### EXERCISE REQUIREMENTS:
When the line with "- unfold target_extras" is reached, include it and stop; before that, copy each line of the listing exactly from the first.

+--

Lemma stage_core m : m ∈ core ++ set_extra ++ target_extra → rm_stage m = Core → m ∈ core.
Proof using Type.
  rewrite !elem_of_app. intros [Hm|[Hm|Hm]] Hs; [done| |].
  - unfold set_extras in Hm. destruct (tau_one_to_many o); [|by apply elem_of_nil in Hm].
    by apply extras_elem in Hm as (e & _ & -> & _).
  - unfold target_extras in Hm. destruct (tau_many_to_one o); [|by apply elem_of_nil in Hm].
    by apply extras_elem in Hm as (e & _ & -> & _).
Qed.

Lemma match_key_edge m e : m = as_match (rm_stage m) e → match_key m = e_key e.
Proof using Type. by intros ->. Qed.

Lemma same_key_ids e e' :
  e ∈ into_values (edges graph) → e' ∈ into_values (edges graph) → e_key e = e_key e' → e = e'.
Proof using Hkeys.
  intros He He' Heq. destruct (Hkeys e e') as [H1 H2]; [| |done|by apply edges_unique];
    apply candidates_elem; by apply edges_values.
Qed.

Lemma matched_core m : m ∈ core → m ∈ matched.
Proof using Hkeys Hnum.
  intros Hm. assert (m ∈ core ++ set_extra ++ target_extra) as Hall by (apply elem_of_app; by left).
  destruct (matched_complete m Hall) as (m' & Hm' & Hk & Hb).
  destruct (matched_best m' Hm') as (Hin' & _ & _).
  destruct (all_matches_elem m Hall) as (e & He & Hme & _).
  destruct (all_matches_elem m' Hin') as (e' & He' & Hme' & _).
  assert (e' = e) as ->.
  { apply same_key_ids; [done..|]. by rewrite <-(match_key_edge m e), <-(match_key_edge m' e'). }
  assert (rm_stage m = Core) as Hc by (by apply core_elem in Hm as (e1 & _ & ->)).
  assert (rm_stage m' = Core) as Hc'.
  { unfold match_better in Hb. rewrite Hc in Hb. by destruct (rm_stage m'). }
  rewrite Hc in Hme. rewrite Hc' in Hme'. by rewrite Hme, <-Hme'.
Qed.

(** A pair that a stage's condition admits is matched, at that stage or a
    better one. *)
Lemma extra_matched dir stage t (e : Edge) :
  (∀ m, m ∈ extras dir stage graph core t → m ∈ core ++ set_extra ++ target_extra) →
  e ∈ into_values (edges graph) → F32.gt (e_distance e) t = false → dir graph e = true →
  ∃ m, m ∈ matched ∧ match_key m = e_key e.
Proof using Type.
  intros Hsub He Ht Hdir. destruct (decide (e_key e ∈ core_keys core)) as [Hin|Hno].
  - apply core_keys_elem in Hin as (m & Hm & Hk).
    destruct (matched_complete m) as (m' & ? & Hk' & _); [apply elem_of_app; by left|].
    exists m'. split; [done|congruence].
  - destruct (matched_complete (as_match stage e)) as (m' & ? & Hk' & _).
    { apply Hsub, extras_elem. eauto 6. }
    by exists m'.
Qed.
End spec.

(** The hypotheses under which the results are stated: no two candidate pairs
    collide on the textual key, and no candidate distance is a [NaN]. *)
Definition resolvable `{HO : StrHash} (s2t t2s : gmap string (list Neighbour)) (o : ResolveOptions) : Prop :=
  keys_distinct (candidates s2t t2s o) ∧ ∀ e, candidate s2t t2s o e → F32.num (e_distance e).

(** C36: soundness of entity resolution.  Every match is an edge that one of
    the two top-[k] lists offers, carries the smallest distance offered for its
    pair, and satisfies the condition of the stage it reports: a core match is
    mutual, within the 1:1 threshold, and no other mutual candidate of its set
    record is better; an extra is within its own threshold and listed by its
    own side.  No pair is reported twice, and no set record has two core
    matches. *)
Theorem resolve_sound `{HO : StrHash} s2t t2s o ms :
  resolvable s2t t2s o →
  let matched := rr_matched (resolve s2t t2s o ms) in
  (∀ m, m ∈ matched → ∃ e, m = as_match (rm_stage m) e ∧ graph_edge s2t t2s o e ∧
     stage_condition s2t t2s o (rm_stage m) e) ∧
  (∀ m m', m ∈ matched → m' ∈ matched → rm_set_id m = rm_set_id m' →
     rm_target_id m = rm_target_id m' ∨ rm_stage m = Core ∧ rm_stage m' = Core → m = m').
Proof.
  intros [Hkeys Hnum] matched. split.
  - intros m Hm. destruct (matched_best _ _ _ m Hm) as (Hin & _ & _).
    destruct (all_matches_elem _ _ _ Hkeys Hnum m Hin) as (e & He & Hme & Hc).
    exists e. split_and!; [done|by apply edges_values|done].
  - intros m m' Hm Hm' Hs [Ht|[Hc Hc']].
    + eapply matched_unique; [exact Hm|exact Hm'|]. unfold match_key. by rewrite Hs, Ht.
    + destruct (matched_best _ _ _ m Hm) as (Hin & _ & _), (matched_best _ _ _ m' Hm') as (Hin' & _ & _).
      eapply core_unique; [by eapply stage_core|by eapply stage_core|done].
Qed.

(** C37: completeness of entity resolution, on an input that is [resolvable]: no
    two candidate pairs share an edge key (ids with colons can make them, and
    [edge_key_collision] shows what is lost then), and no candidate distance is
    a NaN.  There, a set record with a mutual
    candidate within the 1:1 threshold gets a core match; a pair listed by the
    set side within the 1:n threshold, or by the target side within the n:1
    threshold, is reported. *)
Theorem resolve_complete `{HO : StrHash} s2t t2s o ms e :
  resolvable s2t t2s o → candidate s2t t2s o e →
  let matched := rr_matched (resolve s2t t2s o ms) in
  (F32.le (e_distance e) (tau_one_to_one o) = true → mutual s2t t2s o e →
     ∃ m, m ∈ matched ∧ rm_set_id m = e_set_id e ∧ rm_stage m = Core) ∧
  (∀ t, tau_one_to_many o = Some t → F32.le (e_distance e) t = true →
     listed o s2t (e_set_id e) (e_target_id e) →
     ∃ m, m ∈ matched ∧ rm_set_id m = e_set_id e ∧ rm_target_id m = e_target_id e) ∧
  (∀ t, tau_many_to_one o = Some t → F32.le (e_distance e) t = true →
     listed o t2s (e_target_id e) (e_set_id e) →
     ∃ m, m ∈ matched ∧ rm_set_id m = e_set_id e ∧ rm_target_id m = e_target_id e).
Proof.
  intros [Hkeys Hnum] He matched.
  destruct (edges_complete _ _ _ Hkeys Hnum e He) as (e0 & Hin & Hs & Ht & Hle).
  assert (∀ t, F32.le (e_distance e) t = true → F32.gt (e_distance e0) t = false) as Hgt.
  { intros t H. pose proof (le_trans_f32 _ _ _ Hle H) as Hl. destruct (le_num _ _ Hl).
    rewrite le_not_lt in Hl by done. apply negb_true_iff in Hl. exact Hl. }
  assert (∀ m, m ∈ matched → match_key m = e_key e0 →
            rm_set_id m = e_set_id e ∧ rm_target_id m = e_target_id e) as Hids.
  { intros m Hm Hk. destruct (matched_best _ _ _ m Hm) as (Hin' & _ & _).
    destruct (all_matches_elem _ _ _ Hkeys Hnum m Hin') as (e1 & He1 & Hme & _).
    rewrite (match_key_edge m e1 Hme) in Hk.
    rewrite (same_key_ids _ _ _ Hkeys e1 e0 He1 Hin Hk) in Hme.
    rewrite Hme. by rewrite <-Hs, <-Ht. }
  split_and!.
  - intros Htau [Hm1 Hm2].
    destruct (core_edges_complete s2t t2s o e0 Hin) as (e1 & He1 & Hs1).
    { split; [by apply Hgt|]. apply andb_true_iff. rewrite in_set_spec, in_target_spec. by rewrite Hs, Ht. }
    exists (as_match Core e1). split; [|split; [cbn; congruence|done]].
    apply (matched_core _ _ _ Hkeys Hnum). apply core_elem. eauto.
  - intros t Htau Hd Hl.
    destruct (extra_matched s2t t2s o in_set_top_k SetExtra t e0) as (m & Hm & Hk).
    + intros m Hm. rewrite !elem_of_app. right; left. unfold set_extras. by rewrite Htau.
    + done.
    + by apply Hgt.
    + apply in_set_spec. by rewrite Hs, Ht.
    + exists m. destruct (Hids m Hm Hk). done.
  - intros t Htau Hd Hl.
    destruct (extra_matched s2t t2s o in_target_top_k TargetExtra t e0) as (m & Hm & Hk).
    + intros m Hm. rewrite !elem_of_app. right; right. unfold target_extras. by rewrite Htau.
    + done.
    + by apply Hgt.
    + apply in_target_spec. by rewrite Hs, Ht.
    + exists m. destruct (Hids m Hm Hk). done.
Qed.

+--

### SOLUTION:
Lemma stage_core m : m ∈ core ++ set_extra ++ target_extra → rm_stage m = Core → m ∈ core.
Proof using Type.
  rewrite !elem_of_app. intros [Hm|[Hm|Hm]] Hs; [done| |].
  - unfold set_extras in Hm. destruct (tau_one_to_many o); [|by apply elem_of_nil in Hm].
    by apply extras_elem in Hm as (e & _ & -> & _).
  - unfold target_extras in Hm. destruct (tau_many_to_one o); [|by apply elem_of_nil in Hm].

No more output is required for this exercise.